[Stored data]
- - -
(** X13.  The table of users holds every user once.  Processing an event adds
    at most its sender, at the end of the table and only when the sender
    was not there; no user is ever removed; and when the processor returns,
    the sender is in the table. *)
Theorem the_sender_is_registered_once event w r w' :
  List.NoDup (users w) ->
  processMessageEvent eng cfg env event w = (r, w') ->
  List.NoDup (users w')
  /\ (users w' = users w
      \/ (~ In (source_userId event) (users w)
          /\ users w' = (users w ++ [source_userId event])%list))
  /\ (r = Return tt -> In (source_userId event) (users w')).
Proof.
  intros Hnd. rewrite processMessageEvent_phases. intros H.
  assert (Hgoal : forall w1,
             users w1 = users w
             \/ (~ In (source_userId event) (users w)
                 /\ users w1 = (users w ++ [source_userId event])%list) ->
             List.NoDup (users w1)).
  { intros w1 [-> | [Hnot ->]]; [exact Hnd|apply NoDup_snoc; assumption]. }
  step H as entry e w1 E1; apply admission_users in E1 as [Hu Hin].
  2:{ injection H as <- <-. split; [apply Hgoal, Hu|]. split; [exact Hu|discriminate]. }
  specialize (Hin _ eq_refl).
  assert (Hk : users w' = users w1).
  { destruct entry as [created|]; [|injection H as _ <-; reflexivity].
    apply respond_keeps_users in H. exact H. }
  rewrite Hk. split; [apply Hgoal, Hu|]. split; [exact Hu|]. intros _. exact Hin.
Qed.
- - -
### Required work
Filter the lines above so that only those with the string "when" remain, then copy them.

### Answer section
    at most its sender, at the end of the table and only when the sender
    was not there; no user is ever removed; and when the processor returns,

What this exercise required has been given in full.